Для постоянного обновления этой связи и сохранения ее в замутненной низине современной жизни требуются каждодневные, непременные молитвы. Три раза в день: утром, днем и вечером. И текст их тоже должен быть неизменен, ибо не только вдохновение — главная основа молитвы, но и труд. Труд же требует порядка: определенных текстов, определенного времени, определенных правил и обычаев.
Человек не должен пассивно ждать, как подарка, вдохновения свыше, а должен сам старательно начинать Б-жественную работу: трудиться над правильным произношением и все более глубоким проникновением в смысл тех молитв, которые приняты давно и освящены опытом многих поколений.
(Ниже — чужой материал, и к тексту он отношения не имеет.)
(** * The claims *)

(** C1. Write-then-read: for every valid Product [p], a Put at [p]'s own id
    succeeds (204, no content) and a Get of that id made right after it
    answers 200 with exactly [p].  The path strings of the two requests
    need not be the same text, only denote [p.product_id]. *)
Theorem put_then_get p put_param get_param g :
  valid_product p ->
  strconv.Atoi put_param = Some (ProductID p) ->
  strconv.Atoi get_param = Some (ProductID p) ->
  fst (addProductDetails put_param (BindOk p) g) = no_content /\
  fst (getProduct get_param (snd (addProductDetails put_param (BindOk p) g)))
  = ok_product p.
Proof.
  intros Hv Hput Hget. pose proof (valid_product_id _ Hv) as Hid.
  rewrite (addProductDetails_accepted _ _ _ _ Hput Hid).
  apply validateProduct_valid in Hv. rewrite Hv, Z.eqb_refl. simpl.
  split; [reflexivity|].
  rewrite (getProduct_accepted _ _ _ Hget Hid). simpl.
  by rewrite lookup_insert_eq.
Qed.

Lemma put_then_get_witness :
  fst (addProductDetails "42" (BindOk acme42) init) = no_content /\
  fst (getProduct "+042" (snd (addProductDetails "42" (BindOk acme42) init)))
  = ok_product acme42.
Proof.
  apply (put_then_get acme42 "42" "+042" init);
    [apply validateProduct_valid; reflexivity | reflexivity | reflexivity].
Defined.

(** C2. The registry invariant: if every stored record satisfies the six
    field constraints, so does every stored record after any sequence of
    requests (GET, POST or health, accepted or refused).  The registry of a
    fresh process is empty ([registry_valid_init]), hence the registry never
    holds a record that violates a constraint. *)
Theorem registry_stays_valid rs g :
  registry_valid (products g) -> registry_valid (products (snd (run rs g))).
Proof. apply (run_invariant registry_valid), serve_preserves_valid. Qed.

Lemma registry_stays_valid_witness :
  registry_valid
    (products (snd (run [POST_details "42" (BindOk acme42);
                         POST_details "7" (BindOk (mkProduct 7 "" "" 0 (-1) 0));
                         GET_product "42"] init))).
Proof.
  apply (registry_stays_valid _ init).
  intros k p Hk. simpl in Hk. rewrite lookup_empty in Hk. discriminate Hk.
Defined.

(** C3, as stated, fails: a candidate that violates the sku and the
    manufacturer length rules and also has [product_id < 1] is reported for
    [product_id], the first rule of the order, not for sku. *)
Lemma sku_report_counterexample :
  passes rule_sku (mkProduct 0 "" "" 1 0 1) = false /\
  passes rule_manufacturer (mkProduct 0 "" "" 1 0 1) = false /\
  validateProduct (mkProduct 0 "" "" 1 0 1) = "product_id must be >= 1" /\
  validateProduct (mkProduct 0 "" "" 1 0 1) <> message rule_sku /\
  fst (addProductDetails "1" (BindOk (mkProduct 0 "" "" 1 0 1)) init)
  = validation_failed "product_id must be >= 1".
Proof. repeat split; try reflexivity. discriminate. Qed.
(** * flax: the "Why NNX?" notebook, the Build workflow and the layers index

    A shallow embedding of the three artifacts of the repository slice:

    - [LayersIndex]: the reStructuredText API index of [flax.linen] layers
      (directives and autosummary listings);
    - [Workflow], [Shell], [Build]: the GitHub Actions workflow "Build"
      (triggers, jobs, matrices, [needs] edges, and the bash scripts of its
      [run] steps, with an interpreter for the fragment of bash they use);
    - [Nnx], [Notebook]: the Python cells of the notebook
      ([CounterLinear], [forward], and the usage-level split/merge
      mechanism).  *)

From Stdlib Require Import ZArith Ascii String List Bool Lia.
From Stdlib Require Import DecimalString DecimalN DecimalNat.
From stdpp Require Import base option list strings gmap.

Local Open Scope string_scope.
Set Warnings "-register-all".

(** ** Strings *)

(** Concatenation, written as in the sources ([a ++ b] is reserved for lists
    once stdpp is loaded). *)
Notation "a ^^ b" := (String.append a b)
  (at level 60, right associativity) : string_scope.

(** Literal prefixes compute. *)
Arguments String.append !s1 s2 : simpl nomatch.

Definition str_in (s : string) (l : list string) : bool :=
  existsb (String.eqb s) l.

(** No [/] in the string. *)
Fixpoint slash_free (s : string) : bool :=
  match s with
  | EmptyString => true
  | String c r => negb (Ascii.eqb c "/") && slash_free r
  end.

(** No line feed in the string. *)
Fixpoint no_newline (s : string) : bool :=
  match s with
  | EmptyString => true
  | String c r => negb (Ascii.eqb c (ascii_of_nat 10)) && no_newline r
  end.

(** Every character of the string satisfies [p]. *)
Fixpoint all_chars (p : ascii -> bool) (s : string) : bool :=
  match s with
  | EmptyString => true
  | String c r => p c && all_chars p r
  end.

(** * The layers index (docs/api_reference/flax.linen/layers.rst) *)

Module LayersIndex.

(** The directives the file uses. *)
Inductive directive :=
| CurrentModule (module : string)
| FlaxModule (module class : string)
| AutoFunction (name : string)
| AutoSummary (toctree : string) (template : option string)
              (entries : list string).

Record rst_section := {
  title : string;
  body : list directive
}.

Record document := {
  doc_title : string;
  preamble : list directive;
  sections : list rst_section
}.

Definition linen (c : string) : directive := FlaxModule "flax.linen" c.

Definition layers : document := {|
  doc_title := "Layers";
  preamble := [CurrentModule "flax.linen"];
  sections := [
    {| title := "Linear Modules";
       body := [linen "Dense"; linen "DenseGeneral"; linen "Conv";
                linen "ConvTranspose"; linen "ConvLocal"; linen "Embed"] |};
    {| title := "Pooling";
       body := [AutoFunction "max_pool"; AutoFunction "avg_pool";
                AutoFunction "pool"] |};
    {| title := "Normalization";
       body := [linen "BatchNorm"; linen "LayerNorm"; linen "GroupNorm";
                linen "RMSNorm"; linen "InstanceNorm"; linen "SpectralNorm";
                linen "WeightNorm"] |};
    {| title := "Combinators";
       body := [linen "Sequential"] |};
    {| title := "Stochastic";
       body := [linen "Dropout"] |};
    {| title := "Attention";
       body := [linen "MultiHeadDotProductAttention";
                linen "MultiHeadAttention"; linen "SelfAttention";
                AutoFunction "dot_product_attention_weights";
                AutoFunction "dot_product_attention";
                AutoFunction "make_attention_mask";
                AutoFunction "make_causal_mask"] |};
    {| title := "Recurrent";
       body := [linen "RNNCellBase"; linen "LSTMCell";
                linen "OptimizedLSTMCell"; linen "GRUCell"; linen "MGUCell";
                linen "RNN"; linen "Bidirectional"] |};
    {| title := "BatchApply";
       body := [linen "BatchApply";
                (* **Summary** *)
                AutoSummary "_autosummary" (Some "flax_module")
                  ["Dense"; "DenseGeneral"; "Conv"; "ConvTranspose";
                   "ConvLocal"; "Embed"; "BatchNorm"; "LayerNorm";
                   "GroupNorm"; "RMSNorm"; "SpectralNorm"; "WeightNorm";
                   "Sequential"; "Dropout"; "MultiHeadDotProductAttention";
                   "MultiHeadAttention"; "SelfAttention"; "RNNCellBase";
                   "LSTMCell"; "OptimizedLSTMCell"; "GRUCell"; "RNN";
                   "Bidirectional"];
                AutoSummary "_autosummary" None
                  ["max_pool"; "avg_pool"; "pool";
                   "dot_product_attention_weights"; "dot_product_attention";
                   "make_attention_mask"; "make_causal_mask"]] |}
  ]
|}.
И вдохновение придет тогда как высшая благодать и награда. Тексты молитв и способы их чтения неизменны, но поток Б-жественного источника, который вливается в душу молящегося, обновляется беспрерывно.
Посредством молитвы человек совершенствует и обновляет свою душу, готовит ее к новому восприятию действительности и очищает саму действительность для восприятия высоких Б-жественных даров.
В заключение своей статьи раввин Биньямин Эфрати пишет: молитва — это необходимое условие для получения Б-жественного блага. Силой молитвы человек также может отвратить вынесенный ему приговор. Каждый приговор обусловлен определенным состоянием внутреннего мира человека. Меняя этот мир с помощью молитвы, человек меняет свою судьбу. Молитва — это чудесный «инструмент», даренный Создателем человеку, чтобы поднимать и совершенствовать себя и мир посредством разума, чувства и речи.
Иными словами, молитва — это возможность смертного человека, состоящего из плоти и крови, обратиться к Высшей духовной силе всей Вселенной и попросить то, что необходимо тебе, твоей семье, твоему народу, всему человечеству... Молитва занимает центральное место в нашей религии, это служение Всевышнему сердцем — еврейским сердцем. Из глубины своего сердца ты взываешь к Творцу Вселенной, чтобы Он, проявив Свою доброту, излечил того, кто болен, дал пропитание тому, кто нуждается, благословил нашу землю, чтобы она принесла богатый урожай, спас того, кому угрожают враги, — чтобы Он привел весь мир к признанию Его высшей власти.